TASK ITEM:
Isolate every line in the records below with "handlers" in it.

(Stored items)
· · · · ·
(* ===== verification/Backups.v ===== *)
(** * Backups: the handlers of the backups module

    [internal/backups/service.go], handler by handler.  The dashboard handlers take the
    caller of the request context; the agent handlers authenticate by the credential in
    their input.  Log lines are dropped. *)
From S2P Require Import Prelude.
From S2P Require Import GoStrings.
From S2P Require Import Sha256.
From S2P Require Import Problem.
From S2P Require Import Schema.
From S2P Require Import Platform.
From S2P Require Import Authz.
From S2P Require Import DeployStore.
From S2P Require Import BackupStore.

(** ** Inputs and results (backups.go) *)
Record PollInput := mk_PollInput { pi_AgentID : string; pi_Credential : string }.

Record Claimed := mk_Claimed {
  cb_HasWork : bool;
  cb_BackupID : string;
  cb_Kind : string;
  cb_ServiceID : string;
  cb_Engine : string;
  cb_PgUser : string;
  cb_PgPassword : string;
  cb_PgDatabase : string;
}.

Record ClaimedRestore := mk_ClaimedRestore {
  cr_HasWork : bool;
  cr_RestoreID : string;
  cr_ServiceID : string;
  cr_Engine : string;
  cr_PgUser : string;
  cr_PgPassword : string;
  cr_PgDatabase : string;
  cr_ArtifactURI : string;
}.

Record ReportInput := mk_ReportInput {
  rb_AgentID : string;
  rb_Credential : string;
  rb_BackupID : string;
  rb_Status : string;
  rb_ArtifactURI : string;
  rb_SizeBytes : Z;
  rb_Checksum : string;
  rb_Message : string;
  rb_Error : string;
}.

Record ReportRestoreInput := mk_ReportRestoreInput {
  rr_AgentID : string;
  rr_Credential : string;
  rr_RestoreID : string;
  rr_Status : string;
  rr_Message : string;
  rr_Error : string;
}.

(** ** Pure helpers *)
Definition isAgentReportableStatus (status : string) : bool :=
  in_list [StatusDumping; StatusUploading; StatusVerifying; StatusSucceeded; StatusFailed] status.
Definition isAgentReportableRestoreStatus (status : string) : bool :=
  in_list [RestoreStatusRestoring; RestoreStatusVerifying; RestoreStatusSucceeded; RestoreStatusFailed] status.
Definition hashToken (raw : string) : list Z := sum_string raw.

Definition backup_resource (workspaceID id : string) : Resource := mk_Resource "backup" workspaceID id.

Definition no_backup : Claimed := mk_Claimed false "" "" "" "" "" "" "".
Definition no_restore : ClaimedRestore := mk_ClaimedRestore false "" "" "" "" "" "" "".

(** The data of the two inserts. *)
Definition new_backup (t : ServiceTarget) (serverID label : string) : NewBackup :=
  {| nb_ServiceID := tg_ID t; nb_EnvironmentID := tg_EnvironmentID t; nb_ProjectID := tg_ProjectID t;
     nb_WorkspaceID := tg_WorkspaceID t; nb_ServerID := serverID; nb_Label := label;
     nb_TriggerSource := TriggerManual |}.
Definition new_restore (b : Backup) : NewRestore :=
  {| nr_BackupID := b_ID b; nr_ServiceID := b_ServiceID b; nr_EnvironmentID := b_EnvironmentID b;
     nr_ProjectID := b_ProjectID b; nr_WorkspaceID := b_WorkspaceID b; nr_ServerID := b_ServerID b;
     nr_ArtifactURI := b_ArtifactURI b |}.

Section Service.
Context {E : Env} {A : Authorizer}.

(** ** The dashboard *)
Definition CreateBackup (caller : Principal) (serviceID label : string) : M Backup :=
  _ ← require (id_Parse serviceID) (InvalidInput "a valid service_id is required" []);
  let label := TrimSpace label in
  _ ← require (negb (maxLabelLen <? RuneCountInString label))
        (InvalidInput "the backup name must be at most %d characters" [AInt maxLabelLen]);
  target ← found "create backup" (store_ServiceTarget serviceID)
             (NotFound "service %s not found" [AStr serviceID]);
  _ ← require (String.eqb (tg_SourceKind target) sourceTemplate && String.eqb (tg_TemplateID target) templatePostgres)
        (InvalidInput "backups are only supported for managed Postgres databases" []);
  _ ← Authorize caller ActionBackupCreate (backup_resource (tg_WorkspaceID target) serviceID);
  serverID ← found "create backup" (RunningServerForService serviceID)
    (InvalidInput "the database must be running before it can be backed up — deploy it first" []);
  wrap "create backup"
    (within_tx
      (b ← InsertBackup (new_backup target serverID label);
       _ ← audit_Record (action_string ActionBackupCreate) "backup" (b_ID b) (tg_WorkspaceID target) (p_UserID caller);
       mret b)).

Definition GetBackup (caller : Principal) (backupID : string) : M Backup :=
  _ ← require (id_Parse backupID) (InvalidInput "a valid backup id is required" []);
  b ← found "get backup" (store_GetBackup backupID) (NotFound "backup %s not found" [AStr backupID]);
  _ ← Authorize caller ActionBackupRead (backup_resource (b_WorkspaceID b) (b_ID b));
  mret b.

Definition ListByService (caller : Principal) (serviceID : string) : M (list Backup) :=
  _ ← require (id_Parse serviceID) (InvalidInput "a valid service_id is required" []);
  target ← found "list backups" (store_ServiceTarget serviceID)
             (NotFound "service %s not found" [AStr serviceID]);
  _ ← Authorize caller ActionBackupRead (backup_resource (tg_WorkspaceID target) serviceID);
  wrap "list backups" (store_ListByService serviceID).

Definition RestoreBackup (caller : Principal) (backupID : string) : M RestoreJob :=
  _ ← require (id_Parse backupID) (InvalidInput "a valid backup id is required" []);
  b ← found "restore backup" (store_GetBackup backupID) (NotFound "backup %s not found" [AStr backupID]);
  _ ← require (String.eqb (b_Status b) StatusSucceeded)
        (InvalidInput "only a succeeded backup can be restored" []);
  _ ← Authorize caller ActionBackupCreate (backup_resource (b_WorkspaceID b) (b_ServiceID b));
  serverID ← found "restore backup" (RunningServerForService (b_ServiceID b))
    (InvalidInput "the database must be running to restore into it — deploy it first" []);
  _ ← require (String.eqb serverID (b_ServerID b))
    (InvalidInput "the backup is stored on a different server than the database currently runs on" []);
  wrap "restore backup"
    (within_tx
      (r ← InsertRestore (new_restore b);
       _ ← audit_Record "backup.restore" "restore" (r_ID r) (b_WorkspaceID b) (p_UserID caller);
       mret r)).

Definition ListRestoresByService (caller : Principal) (serviceID : string) : M (list RestoreJob) :=
  _ ← require (id_Parse serviceID) (InvalidInput "a valid service_id is required" []);
  target ← found "list restores" (store_ServiceTarget serviceID)
             (NotFound "service %s not found" [AStr serviceID]);
  _ ← Authorize caller ActionBackupRead (backup_resource (tg_WorkspaceID target) serviceID);
  wrap "list restores" (store_ListRestoresByService serviceID).

(** ** The agent gateway *)

(** [resolveAgent] returns the agent and its server. *)
Definition resolveAgent (agentID credential : string) : M (string * string) :=
  r ← found "resolve agent" (AgentServerByCredential (hashToken credential))
        (PermissionDenied "unknown agent credential" []);
  let '(gotAgentID, serverID) := r in
  if negb (String.eqb agentID "") && negb (String.eqb agentID gotAgentID)
  then fail (PermissionDenied "agent id does not match the credential" [])
  else mret (gotAgentID, serverID).

Definition need_credential (credential : string) : M unit :=
  require (negb (String.eqb credential "")) (InvalidInput "a credential is required" []).

Definition PollBackupJob (i : PollInput) : M Claimed :=
  _ ← need_credential (pi_Credential i);
  r ← resolveAgent (pi_AgentID i) (pi_Credential i);
  claimed ← wrap "poll backup job" (within_tx (ClaimNextForServer (snd r)));
  match claimed with
  | None => mret no_backup
  | Some b =>
      creds ← wrap "poll backup job" (DBCredentialsForService (b_ServiceID b));
      mret (mk_Claimed true (b_ID b) KindBackup (b_ServiceID b) EnginePostgres
              (c_User creds) (c_Password creds) (c_Database creds))
  end.

Definition ReportBackupJob (i : ReportInput) : M unit :=
  _ ← need_credential (rb_Credential i);
  _ ← require (id_Parse (rb_BackupID i)) (InvalidInput "a valid backup id is required" []);
  _ ← require (isAgentReportableStatus (rb_Status i))
        (InvalidInput "status %q is not a valid agent-reported backup status" [AStr (rb_Status i)]);
  r ← resolveAgent (rb_AgentID i) (rb_Credential i);
  b ← found "report backup job" (store_GetBackup (rb_BackupID i))
        (NotFound "backup %s not found" [AStr (rb_BackupID i)]);
  _ ← require (String.eqb (b_ServerID b) (snd r))
        (PermissionDenied "this agent does not own backup %s" [AStr (rb_BackupID i)]);
  wrap "report backup job"
    (within_tx
      (_ ← UpdateStatus (mk_StatusUpdate (rb_BackupID i) (rb_Status i) (rb_ArtifactURI i) (rb_SizeBytes i)
             (rb_Checksum i) (rb_Message i) (rb_Error i));
       mret tt)).

Definition PollRestoreJob (i : PollInput) : M ClaimedRestore :=
  _ ← need_credential (pi_Credential i);
  r ← resolveAgent (pi_AgentID i) (pi_Credential i);
  claimed ← wrap "poll restore job" (within_tx (ClaimNextRestoreForServer (snd r)));
  match claimed with
  | None => mret no_restore
  | Some j =>
      creds ← wrap "poll restore job" (DBCredentialsForService (r_ServiceID j));
      mret (mk_ClaimedRestore true (r_ID j) (r_ServiceID j) EnginePostgres
              (c_User creds) (c_Password creds) (c_Database creds) (r_ArtifactURI j))
  end.

Definition ReportRestoreJob (i : ReportRestoreInput) : M unit :=
  _ ← need_credential (rr_Credential i);
  _ ← require (id_Parse (rr_RestoreID i)) (InvalidInput "a valid restore id is required" []);
  _ ← require (isAgentReportableRestoreStatus (rr_Status i))
        (InvalidInput "status %q is not a valid agent-reported restore status" [AStr (rr_Status i)]);
  r ← resolveAgent (rr_AgentID i) (rr_Credential i);
  j ← found "report restore job" (GetRestore (rr_RestoreID i))
        (NotFound "restore %s not found" [AStr (rr_RestoreID i)]);
  _ ← require (String.eqb (r_ServerID j) (snd r))
        (PermissionDenied "this agent does not own restore %s" [AStr (rr_RestoreID i)]);
  wrap "report restore job"
    (within_tx
      (_ ← UpdateRestoreStatus (mk_RestoreStatusUpdate (rr_RestoreID i) (rr_Status i) (rr_Message i) (rr_Error i));
       mret tt)).
End Service.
· · · · ·
ANSWER TO THIS TASK:
(** * Backups: the handlers of the backups module
    [internal/backups/service.go], handler by handler.  The dashboard handlers take the
    caller of the request context; the agent handlers authenticate by the credential in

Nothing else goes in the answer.